Iliana lachte. „Kann ich mir denken. Aber ich schulde Folkvang mein Leben. Dass ich zufällig als Dämon zurückgekommen bin, ändert nichts daran. Folkvang und Hornheim müssen nicht stets Feinde bleiben.“

Das ist radikal“, murmelte Esben. „Vergiss nicht, wir sind wie Tag und Nacht. Folkvang ist ein Thron der Engel, Hornheim eine riesige Folterkammer.“

Iliana zuckte mit den Schultern. „Die Dinge können sich ändern. Arion wollte aus mir eine Herzogin machen, Irodeus einen Folterknecht und Arinhild ein Dorfmädchen. Die Dinge müssen nicht immer einen vorgezeichneten Weg gehen.“ Dabei blickte sie Velis an, die verzückt errötete, als sie eine der Süßigkeiten probierte.
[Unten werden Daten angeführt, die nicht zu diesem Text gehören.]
Section Pagination.
Context {A : Type} (engine : SortEngine) (rt : Runtime) (dateOf : A -> string)
  (perPage : Z).
Hypothesis perPage_pos : 0 < perPage.

(** The code shared by the two components. *)
Let compareFn := fun a b : A => dateDifference rt (dateOf b) (dateOf a).
Let sorted := engineSort engine A compareFn.
Let page := fun (l : list A) (currentPage : Z) =>
  arraySlice (sorted l) (currentPage * perPage - perPage) (currentPage * perPage).
Let pages := fun l : list A => mathCeilDiv (Z.of_nat (length l)) perPage.

Lemma sorted_permutation l : Permutation (sorted l) l.
Proof. apply engineSort_permutation. Qed.

Lemma sorted_length l : length (sorted l) = length l.
Proof. apply Permutation_length, sorted_permutation. Qed.

(** When every date parses the comparator is consistent, and the engine
    returns the stable sort. *)
Lemma dates_consistent l :
  (forall x, In x l -> dateParse rt (dateOf x) <> None) ->
  ConsistentComparator compareFn l.
Proof.
  intros Hvalid. unfold ConsistentComparator, compareFn, dateDifference, compareResult.
  repeat split; intros;
    repeat match goal with
           | Hin : In ?x l |- _ =>
               let t := fresh "t" in
               let Hx := fresh "Hx" in
               pose proof (Hvalid x Hin) as Hx;
               destruct (dateParse rt (dateOf x)) as [t|]; [|congruence];
               clear Hin Hx
           end;
    try discriminate; lia.
Qed.

Lemma sorted_stable_sort l :
  (forall x, In x l -> dateParse rt (dateOf x) <> None) ->
  sorted l = arraySort compareFn l.
Proof. intros Hvalid. apply engineSort_consistent, dates_consistent, Hvalid. Qed.

Lemma sorted_descending l :
  (forall x, In x l -> dateParse rt (dateOf x) <> None) ->
  StronglySorted (fun a b => notEarlier rt (dateOf a) (dateOf b)) (sorted l).
Proof.
  intros Hvalid.
  assert (Hall : Forall (fun x => dateParse rt (dateOf x) <> None) (sorted l)).
  { apply Forall_forall. intros x Hx. apply Hvalid.
    eapply Permutation_in; [apply sorted_permutation|exact Hx]. }
  apply StronglySorted_impl_Forall
    with (P := fun x => dateParse rt (dateOf x) <> None)
         (R := fun a b => timeOf rt (dateOf b) <= timeOf rt (dateOf a));
    [|exact Hall|].
  - intros a b Ha Hb Hle. unfold notEarlier, timeOf in *.
    destruct (dateParse rt (dateOf a)) as [ta|]; [|congruence].
    destruct (dateParse rt (dateOf b)) as [tb|]; [|congruence].
    exists ta, tb. auto.
  - apply Sorted_StronglySorted.
    + intros a b c. lia.
    + apply Sorted_impl_Forall
        with (P := fun x => dateParse rt (dateOf x) <> None)
             (R := inOrder compareFn);
        [|exact Hall|].
      * intros a b Ha Hb.
        unfold inOrder, compareFn, dateDifference, compareResult, timeOf.
        destruct (dateParse rt (dateOf a)); [|congruence].
        destruct (dateParse rt (dateOf b)); [|congruence].
        lia.
      * rewrite sorted_stable_sort by assumption.
        apply arraySort_sorted.
        intros a b. apply dateDifference_antisym.
Qed.

Lemma page_chunk l p :
  1 <= p ->
  page l p
  = firstn (Z.to_nat perPage) (skipn (Z.to_nat ((p - 1) * perPage)) (sorted l)).
Proof.
  intros Hp. unfold page.
  rewrite arraySlice_firstn_skipn by nia.
  f_equal; [f_equal; lia | f_equal; f_equal; lia].
Qed.

Lemma page_segment l p :
  1 <= p <= pages l ->
  page l p
  = segment (sorted l) (Z.to_nat ((p - 1) * perPage))
      (Z.to_nat (Z.min (p * perPage) (Z.of_nat (length l))))
  /\ (1 <= length (page l p))%nat
  /\ Z.of_nat (length (page l p)) <= perPage.
Proof.
  intros [Hlo Hhi].
  pose proof (mathCeilDiv_bounds (Z.of_nat (length l)) perPage perPage_pos)
    as [Hlast _].
  fold (pages l) in Hlast.
  assert (Hstart : (p - 1) * perPage < Z.of_nat (length l)) by nia.
  pose proof (sorted_length l) as Hlen.
  rewrite page_chunk by assumption. unfold segment.
  assert (Hchunk :
    firstn (Z.to_nat perPage) (skipn (Z.to_nat ((p - 1) * perPage)) (sorted l))
    = firstn (Z.to_nat (Z.min (p * perPage) (Z.of_nat (length l)))
              - Z.to_nat ((p - 1) * perPage))
        (skipn (Z.to_nat ((p - 1) * perPage)) (sorted l))).
  { destruct (Z.le_gt_cases (p * perPage) (Z.of_nat (length l))) as [Hfull|Hpart].
    - rewrite Z.min_l by lia. f_equal. nia.
    - rewrite Z.min_r by lia.
      rewrite !firstn_all2; [reflexivity| |]; rewrite length_skipn, Hlen; nia. }
  split; [exact Hchunk|].
  rewrite Hchunk, length_firstn, length_skipn, Hlen. split; nia.
Qed.

Lemma pages_concat l :
  concat (map (page l) (pageNumbers (pages l))) = sorted l.
Proof.
  unfold pageNumbers. rewrite map_map.
  rewrite (map_ext_in _
             (fun j => firstn (Z.to_nat perPage)
                         (skipn (j * Z.to_nat perPage) (sorted l)))).
  - rewrite chunks_concat. apply firstn_all2.
    rewrite sorted_length.
    pose proof (mathCeilDiv_bounds (Z.of_nat (length l)) perPage perPage_pos)
      as [_ Hcover].
    fold (pages l) in Hcover.
    assert (0 <= pages l) by (unfold pages, mathCeilDiv in *; nia).
    nia.
  - intros j _. rewrite page_chunk by lia.
    f_equal. f_equal. nia.
Qed.

Lemma paginates :
  Paginates rt dateOf perPage pages sorted page.
Proof.
  intros l. split; [reflexivity|].
  split; [apply sorted_permutation|].
  split; [apply sorted_descending|].
  split; [apply page_segment | apply pages_concat].
Qed.
End Pagination.



(** ** The statements on the sample inputs *)

Lemma chartData_counts_witness :
  sumConversations (chartData Utc.runtime (Some Sample.response) Range12h Sample.noon)
  = 2%nat
  /\ (sumConversations (chartData Utc.runtime (Some Sample.response) Range12h Sample.noon)
      <= 4)%nat.
Proof.
  pose proof (chartData_counts Utc.runtime Sample.response Range12h Sample.noon) as H.
  cbv zeta in H. destruct H as (Hsum & _ & Hle & _).
  split; [exact Hsum | exact Hle].
Defined.

Lemma bucket_label_instant_witness :
  In (1704153600000, {| label := "12:34 AM"; count := 0 |})
    (initBuckets Utc.runtime Range12h Sample.afterNoon
       (startTime Range12h Sample.afterNoon) JSMap.empty)
  /\ exists j currentTime,
       (j <= lookbackIntervals Range12h)%nat
       /\ currentTime = startTime Range12h Sample.afterNoon
                        + Z.of_nat j * intervalMs Range12h
       /\ "12:34 AM"%string = formatLabel Utc.runtime Range12h currentTime
       /\ 1704153600000 = bucketTimestamp Range12h currentTime
       /\ 1704153600000 <= currentTime < 1704153600000 + intervalMs Range12h
       /\ currentTime - 1704153600000 = Sample.afterNoon mod intervalMs Range12h
       /\ (currentTime = 1704153600000 <-> Sample.afterNoon mod intervalMs Range12h = 0).
Proof.
  split.
  - vm_compute. left. reflexivity.
  - apply (bucket_label_instant Utc.runtime Range12h Sample.afterNoon
             (1704153600000, {| label := "12:34 AM"; count := 0 |})).
    vm_compute. left. reflexivity.
Defined.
Esben seufzte. „Vermutlich hast du recht.“ Kurz hielt er inne und ließ seinen Blick in weite Ferne schweifen. Wir können wohl alle noch viel von dir lernen.“

Iliana lächelte. Aus den Augenwinkeln sah sie Halgin, der das Geschehen von einer Dachkante aus aufmerksam beobachtete. Er hatte sich nicht von ihr abgewandt. Sie würde Hornheim verändern, sodass auch er die Existenz von Dämonen akzeptieren konnte.

Gottes Hammer war gefallen. Nun konnte eine neue Zeit anbrechen.